As households across the United States began to feel the multifaceted impacts of the COVID-19 pandemic, thousands of grassroots organizers rallied for a moratorium that would protect vulnerable customers facing disconnections from their utility. Disconnecting households for unpaid energy bills would have meant the loss of critical energy services for families just as they may have lost their jobs and outside access to childcare due to the pandemic. By May 2020, 1,055 electric distribution utilities had implemented some form of a shutoff moratorium.

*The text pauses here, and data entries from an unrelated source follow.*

Lemma prepare_then {A B} (m : M A) (f : A -> M B) w :
  issues_only preparation m w ->
  (forall a w1, m w = (Returned a, w1) -> lists_packages_first (f a) w1) ->
  lists_packages_first (bind m f) w.
Proof.
  intros (steps1 & Ht1 & Hs1) Hk. unfold lists_packages_first, bind.
  assert (Forall preparation steps1.*1) as Hprep by by apply Forall_fmap.
  destruct (m w) as [[a|e] w1] eqn:Hm; simpl in *.
  - destruct (Hk a w1 eq_refl) as (steps2 & Ht2 & Hs2).
    exists (steps1 ++ steps2). split; [by rewrite Ht2, Ht1, (assoc_L (++))|].
    rewrite fmap_app. by apply freeze_first_app.
  - exists steps1. split; [done|]. by apply preparations_freeze_first.
Qed.

Lemma freeze_then tool {B} (f : () -> M B) w :
  (forall a w1, issues_only (fun _ => True) (f a) w1) ->
  lists_packages_first (bind (session_run tool ["python"; "-m"; "pip"; "freeze"]) f) w.
Proof.
  intros Hk. unfold lists_packages_first, bind, session_run, external.
  destruct (ok (tool _ (files w))); simpl.
  - match goal with |- context [f () ?w1] => destruct (Hk () w1) as (steps & Ht & _) end.
    eexists (_ :: steps). rewrite Ht. simpl. split; [by rewrite <- (assoc_L (++))|].
    apply freeze_first_cons.
  - eexists [_]. split; [done|]. apply freeze_first_cons.
Qed.

Lemma lists_duration {A B} (func : A -> M B) args w :
  lists_packages_first (func args) w ->
  lists_packages_first (_calculate_duration func args) w.
Proof.
  intros (steps & Htrace & Hsteps). exists steps.
  destruct (decorated_result func args w) as (_ & -> & _). by split.
Qed.

Ltac listing_steps :=
  apply lists_duration;
  repeat first
    [ apply freeze_then; intros ? ?; issues_steps ltac:(exact I)
    | apply prepare_then;
      [issues_steps ltac:(by intros ? ? ?; simplify_eq)|intros ? ? _]
    | match goal with
      | |- lists_packages_first (if ?c then _ else _) _ => destruct c
      end ].

(** X15: in every session of the noxfile the installed packages are listed
    ([python -m pip freeze]) before any program other than [python] is run:
    no test runner, linter, type checker, coverage tool or documentation
    generator starts before the versions in use have been printed. *)
Theorem sessions_list_packages_first tool environ here name versions proc session w :
  (name, (versions, proc)) ∈ registered tool environ here ->
  lists_packages_first (proc session) w.
Proof.
  unfold registered. intros Hin.
  repeat (apply elem_of_cons in Hin as [Hin|Hin];
          [injection Hin as -> -> ->;
           first [unfold unit | unfold unit_noextras | unfold mypy | unfold pytype
                 | unfold system | unfold mypy_samples | unfold snippets
                 | unfold cover | unfold prerelease_deps | unfold lint
                 | unfold lint_setup_py | unfold blacken | unfold docs
                 | unfold docfx];
           try unfold default; unfold session_skip; cbv zeta; listing_steps|]).
  by apply elem_of_nil in Hin.
Qed.

Lemma sessions_list_packages_first_witness :
  lists_packages_first (lint Sample.strict (Sample.on "3.9" [])) Sample.fresh.
Proof.
  apply (sessions_list_packages_first Sample.strict ∅ Sample.checkout
           "lint" [DEFAULT_PYTHON_VERSION]).
  do 9 apply list_elem_of_further. apply list_elem_of_here.
Defined.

However, these moratoriums varied in their duration and customer protections, and it is unclear if they led to tangible decreases in disconnections. Most utilities are not required to report how many disconnections they carry out. According to a study from the Center for Biological Diversity, only 20 states require regulated utilities to disclose the quantity and duration of customer disconnections. Now, most utility shutoff protections have expired, and states are signaling they do not plan to extend these protections despite the continuation of economic hardship caused by the global pandemic as well as recent increases in energy prices and energy burdens.

Consumer advocates have insufficient access to data to hold utilities accountable for this ongoing issue. Universal access to utility disconnection data — particularly for the past few years before and during the pandemic — would allow utilities, advocates, and regulators to much better assess the impact of disconnections and moratoriums on families and communities. This data could allow utility stakeholders to evaluate alternatives to disconnection that would better balance the financial implications of bill non-payment with the societal costs of disconnection on the most vulnerable families and communities.

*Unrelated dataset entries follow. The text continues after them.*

Definition step (e : Event) (a : App) : App :=
  match e with
  | Frame => animate a
  | MouseDown y => handleMouseDown y a
  | MouseMove y => handleMouseMove y a
  | MouseUp => handleMouseUp a
  | MouseLeave => handleMouseUp a
  | TouchStart => handleTouchStart a
  | PlayButton => toggleScrolling a
  | RewindButton => resetScroll a
  | RecordButton => recordButton a
  | DiscardButton => discardVideo a
  | CameraButton => toggleCamera a
  | ShareButton shared copied => shareApp shared copied a
  | DataAvailable r data => ondataavailable r data a
  | RecorderStopped r => onstop r a
  | MediaSettled i granted => mediaSettled i granted a
  | PlayRejected => playRejected a
  end.

Definition run (es : list Event) (a : App) : App :=
  fold_left (fun s e => step e s) es a.

End Handlers.

(** * Vocabulary of the properties *)

(** The events that can write the scroll position, and those that can
    reach the camera. *)
Definition touchesScroll (e : Event) : bool :=
  match e with
  | Frame | MouseMove _ | RewindButton => true
  | _ => false
  end.

Definition touchesCamera (e : Event) : bool :=
  match e with
  | CameraButton | MediaSettled _ _ => true
  | _ => false
  end.

Section Vocabulary.

Context {P : Platform}.

(** The part of the trace a handler adds. *)
Definition effectsOf (f : App -> App) (a : App) : list Effect :=
  skipn (List.length (trace a)) (trace (f a)).

(** *** Scrolling *)

(** Both copies of the scroll position, the ref and the rendered offset,
    lie in the scrollable range of the container [el]. *)
Definition withinExtent (el : Element) (a : App) : Prop :=
  exists el',
    scrollContainerRef a = Some el' /\
    scrollHeight el' = scrollHeight el /\
    clientHeight el' = clientHeight el /\
    offsetTop el' = offsetTop el /\
    0 <= scrollTop el' <= maxScrollOf el /\
    0 <= scrollPosRef a <= maxScrollOf el.

(** What may happen between the pointer going down and going up. *)
Definition duringDrag (e : Event) : Prop :=
  match e with
  | MouseMove _ | Frame => True
  | _ => False
  end.

Definition endsDrag (e : Event) : Prop :=
  e = MouseUp \/ e = MouseLeave.

(** *** Recording *)

Definition isActive (r : MediaRecorder) : bool :=
  match state r with Recording => true | Inactive => false end.

Definition activeRecorders (a : App) : list MediaRecorder :=
  filter isActive (recorders a).

(** The recorder the controller holds is the only one that can be
    recording, and it is recording exactly while [isRecording] is set. *)
Definition singleSession (a : App) : Prop :=
  if isRecording a then
    exists r rec,
      mediaRecorderRef a = Some r /\
      nth_error (recorders a) r = Some rec /\
      isActive rec = true /\
      List.length (activeRecorders a) = 1%nat
  else activeRecorders a = [].

(** The controller is in Reviewing when a result is shown. *)
Definition reviewing (a : App) : Prop :=
  isRecording a = false /\ exists url, videoUrl a = Some url.

(** *** Camera *)

Definition isEnded (ended : list TrackId) (t : TrackId) : bool :=
  existsb (Nat.eqb t) ended.

(** [stream.active]: some track of the stream has not ended. *)
Definition isLive (ended : list TrackId) (s : MediaStream) : bool :=
  existsb (fun t => negb (isEnded ended t)) (getTracks s).

Definition liveStreams (a : App) : list MediaStream :=
  filter (isLive (endedTracks a)) (grantedStreams a).

(** Every press of the camera button in [es] finds a stream held. *)
Fixpoint togglesWhileHeld (es : list Event) (a : App) : Prop :=
  match es with
  | [] => True
  | e :: es' =>
      (e = CameraButton -> streamRef a <> None) /\
      togglesWhileHeld es' (step e a)
  end.

(** Tracks are numbered in the order they are created. *)
Definition tracksBelow (n : TrackId) (s : MediaStream) : Prop :=
  forall t, In t (getTracks s) -> (t < n)%nat.

(** The camera at rest: the stream in [streamRef], if any, is the only
    live one and no request is pending; with no stream held, no stream is
    live and at most one request is pending. *)
Definition cameraQuiet (a : App) : Prop :=
  (forall t, In t (endedTracks a) -> (t < nextTrack a)%nat) /\
  (forall s, In s (grantedStreams a) -> tracksBelow (nextTrack a) s) /\
  match streamRef a with
  | Some s => pendingMedia a = [] /\ liveStreams a = [s]
  | None => (List.length (pendingMedia a) <= 1)%nat /\ liveStreams a = []
  end.

(** *** Sharing *)

(** The link reached the clipboard and the user was told. *)
Definition copiedAndConfirmed (es : list Effect) : Prop :=
  In (ClipboardWriteText locationHref) es /\
  In (Alert shareConfirmation) es.

End Vocabulary.

(** ** Concrete states *)

(** A container whose content is 1000 pixels taller than its viewport. *)
Definition tallContainer (top : Q) : Element :=
  {| scrollTop := top; scrollHeight := 1400; clientHeight := 400;
     offsetTop := 0 |}.

Definition frontCamera : MediaStream := {| getTracks := [0%nat; 1%nat] |}.

(** The component after its first render, with the camera granted. *)
Definition ready {P : Platform} : App :=
  run [MediaSettled 0 true] (mount (tallContainer 0) initialApp).

(** Auto-scrolling at speed 10, five pixels before the end. *)
Definition nearEnd {P : Platform} : App :=
  set_scrollContainerRef (Some (tallContainer 995))
    (set_scrollPosRef 995
      (set_isScrolling true
        (set_config {| fontSize := 32; color := "#ffffff";
                       speed := 10; opacity := 4 # 10 |} ready))).

(** A recording in progress, one chunk buffered. *)
Definition midRecording {P : Platform} : App :=
  run [RecordButton;
       DataAvailable 0 {| blobBytes := [Byte.x1a; Byte.x45];
                          blobType := "video/webm" |}] ready.

(** * The rest of the component *)

(** ** Saving the result *)

(** [new File([blob], name, { type })] *)
Record File := {
  fileBytes : list Byte.byte;
  fileName : string;
  fileType : string
}.

(** What [handleDownload] asks of the browser, in order.  [AnchorClick]
    stands for the anchor element that is created, given [href] and
    [download], appended, clicked and removed. *)
Inductive DownloadEffect :=
| Fetch (url : Url)
| CanShare (file : File)
| ShareFiles (file : File) (title : string)
| ShareFailed
| AnchorClick (href : Url) (download : string).

(** A number inside a template literal: [new Date().getTime()] is a
    non-negative integer, printed in decimal. *)
Definition decimal (n : N) : string :=
  NilZero.string_of_uint (N.to_uint n).

Definition shareTitle : string := "提词器录制视频".

Definition sharedName (now : N) : string :=
  String.append "teleprompter_" (String.append (decimal now) ".mp4").

Definition downloadName (now : N) : string :=
  String.append "teleprompter_video_" (String.append (decimal now) ".mp4").

Section Download.

Context {P : Platform}.

(** [handleDownload].  [canShareApi] tells whether [navigator.canShare]
    exists; [fetched], whether [fetch(videoUrl)] and [response.blob()]
    resolve; [accepted], the answer of [navigator.canShare({ files })];
    [shared], whether [navigator.share] resolves; [now1] and [now2] are the
    clock at the two [new Date()].  The handler sets no state. *)
Definition handleDownload (canShareApi fetched accepted shared : bool)
    (now1 now2 : N) (a : App) : list DownloadEffect :=
  match videoUrl a with
  | None => []
  | Some url =>
      (* Fallback to traditional download *)
      let download := [AnchorClick url (downloadName now2)] in
      (* Try Web Share API first *)
      if hasShare && canShareApi then
        Fetch url ::
        match (if fetched then nth_error (objectUrls a) url else None) with
        | Some blob =>
            let file := {| fileBytes := blobBytes blob;
                           fileName := sharedName now1;
                           fileType := "video/mp4" |} in
            CanShare file ::
            (if accepted then
               ShareFiles file shareTitle ::
               (if shared then [] else ShareFailed :: download)
             else download)
        | None => ShareFailed :: download
        end
      else download
  end.

End Download.

(** ** More vocabulary *)

Definition isAnchorClick (e : DownloadEffect) : bool :=
  match e with AnchorClick _ _ => true | _ => false end.

(** The share sheet was offered the file and took it: every step of the
    share path went through. *)
Definition shareCompletes {P : Platform}
    (canShareApi fetched accepted shared : bool) (a : App) : bool :=
  match videoUrl a with
  | Some url =>
      hasShare && canShareApi && fetched &&
      (match nth_error (objectUrls a) url with Some _ => true | None => false
       end) && accepted && shared
  | None => false
  end.


Definition frames (n : nat) : list Event := repeat Frame n.

Definition isMove (e : Event) : Prop :=
  match e with MouseMove _ => True | _ => False end.

Definition isCameraButton (e : Event) : bool :=
  match e with CameraButton => true | _ => false end.

Definition cameraPresses (es : list Event) : nat :=
  List.length (filter isCameraButton es).

Definition nonEmpty (b : Blob) : bool := (0 <? size b)%nat.

(** No empty chunk is buffered. *)
Definition chunksNonEmpty (a : App) : Prop :=
  Forall (fun c => nonEmpty c = true) (recordedChunksRef a).

(** The result handle and the recorder ref point into the browser's
    stores. *)
Definition handlesValid (a : App) : Prop :=
  (forall url, videoUrl a = Some url ->
               (url < List.length (objectUrls a))%nat) /\
  (forall r, mediaRecorderRef a = Some r ->
             (r < List.length (recorders a))%nat).

(** The stream in [streamRef] is the one in the [stream] state and the one
    the video element shows. *)
Definition heldIsShown (a : App) : Prop :=
  forall s, streamRef a = Some s ->
    stream a = Some s /\
    forall v, videoRef a = Some v -> srcObject v = Some s.

(** The events that can write the chunk buffer, and those that can write
    the result handle or the URL store. *)
Definition touchesBuffer (e : Event) : bool :=
  match e with
  | RecordButton | DataAvailable _ _ => true
  | _ => false
  end.

Definition touchesResult (e : Event) : bool :=
  match e with
  | RecordButton | DiscardButton | RecorderStopped _ => true
  | _ => false
  end.

(** A recording of two recorded chunks waiting to be saved. *)
Definition recorded {P : Platform} : App :=
  run [RecordButton;
       DataAvailable 0 {| blobBytes := [Byte.x1a; Byte.x45];
                          blobType := "video/webm" |};
       DataAvailable 0 {| blobBytes := []; blobType := "video/webm" |};
       DataAvailable 0 {| blobBytes := [Byte.xdf]; blobType := "video/webm" |};
       RecordButton; RecorderStopped 0] ready.

(** The camera lost after a recording: the button was pressed and both the
    flexible and the basic request were rejected. *)
Definition cameraLost {P : Platform} : App :=
  run [CameraButton; MediaSettled 0 false; MediaSettled 0 false] recorded.

(** The camera button pressed while the first request was still pending,
    and the first of the two requests granted. *)
Definition pressedEarly {P : Platform} : App :=
  run [CameraButton; MediaSettled 0 true]
    (mount (tallContainer 0) initialApp).

(** ** The animation frame in binary64 *)

(** The scroll container and the cells [animate] reads and writes, with
    JavaScript's numbers as they are: binary64 floats. *)
Record Element64 := {
  scrollTop64 : float;
  scrollHeight64 : float;
  clientHeight64 : float
}.

Record Scroller64 := {
  isScrolling64 : bool;
  speed64 : float;
  container64 : option Element64;
  requestRef64 : option nat;
  isDragging64 : bool;
  scrollPosRef64 : float;
  frameRequests64 : nat
}.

States with readily available and accessible disconnection data from regulated utilities, as of summer 2021. Based on data from the Center for Biological Diversity’s “Power Crisis: Despite Transparency Failures, Utility Information Reveals Major Home Shutoff Problem.”

Health and Economic Impacts on Vulnerable Families

Broader transparency around the frequency, duration, and distribution of disconnections is critical for understanding how effective these moratoriums have been in protecting vulnerable customers during the pandemic.

Prior studies have suggested that utility shutoffs can be extremely disruptive to families. Loss of energy services such as lighting, heating, cooling, food preservation, and well pumps can have severe negative impacts on the finances, health, and safety of vulnerable families. An analysis from the Utility Reform Network demonstrated that children in households facing utility shutoffs in California had a higher likelihood of poorer health, developmental delays, and hospitalization.

In addition, families that face the possibility of disconnection may make dangerous trade-offs by forgoing expenditures on essentials such as food in what is known as the “heat or eat” dilemma. An NAACP report found that 24 percent of surveyed low-income households with a high energy burden reported having gone without food for at least one day, and 37 percent went without medical or dental care.

Disconnection Disproportionately Impacts Black and Latinx Households

The burdens of utility shutoffs disproportionately impact communities of color. According to data from the University of Indiana, during the first wave of the COVID-19 pandemic, 20 percent of Black and 28 percent of Latinx households could not pay an energy bill, compared to 2.4 percent of white households in the United States. During the first three months, twice as many low-income Black households and five times as many low-income Latinx households received a disconnection notice, compared to their white counterparts.

Latinx communities have been particularly hard-hit by utility shutoffs, according to a study in California. Latinx people make up one-third of the customer base within PG&E’s service territory, but they make up 62 percent of the population in the zip codes with the highest shutoff rates within that territory. Disconnections uphold the energy-poverty cycle in which low-income families are far too often trapped — research demonstrates that utility disconnections prolong periods of economic scarcity for families. These disparities and impacts are only exacerbated during a time of crisis such as the COVID-19 pandemic.

The Urgent Need for Transparency and Just Alternatives to Disconnection

Mitigating the impacts of climate change is likely to require electrifying the economy. While the health benefits of electrification are significant, an electrified economy may also bring a greater reliance on electricity and electric utilities for energy-intensive services. This could exacerbate the impact of disconnection on vulnerable populations who are already facing high energy burdens. To advance an equitable and just transition to a clean, electrified economy, we must take seriously the impacts of disconnection — which, in turn, requires comprehensive data transparency.

Utility transparency around energy shutoff practices can help advocates, regulators, and utilities work together to illuminate inequitable practices. Transparency can also equip policymakers and regulators with data to identify novel or alternative approaches, such as arrearages or bill programs, to mitigating the disparities and negative impacts associated with disconnections. For example, stakeholders in Minnesota have proposed that rates of disconnections be collected and used as a performance metric in utility regulation. Indeed, without such information, regulators cannot perform one of their most basic functions — enforcing the utility’s obligation to serve all customers, including the most vulnerable, at a fair price.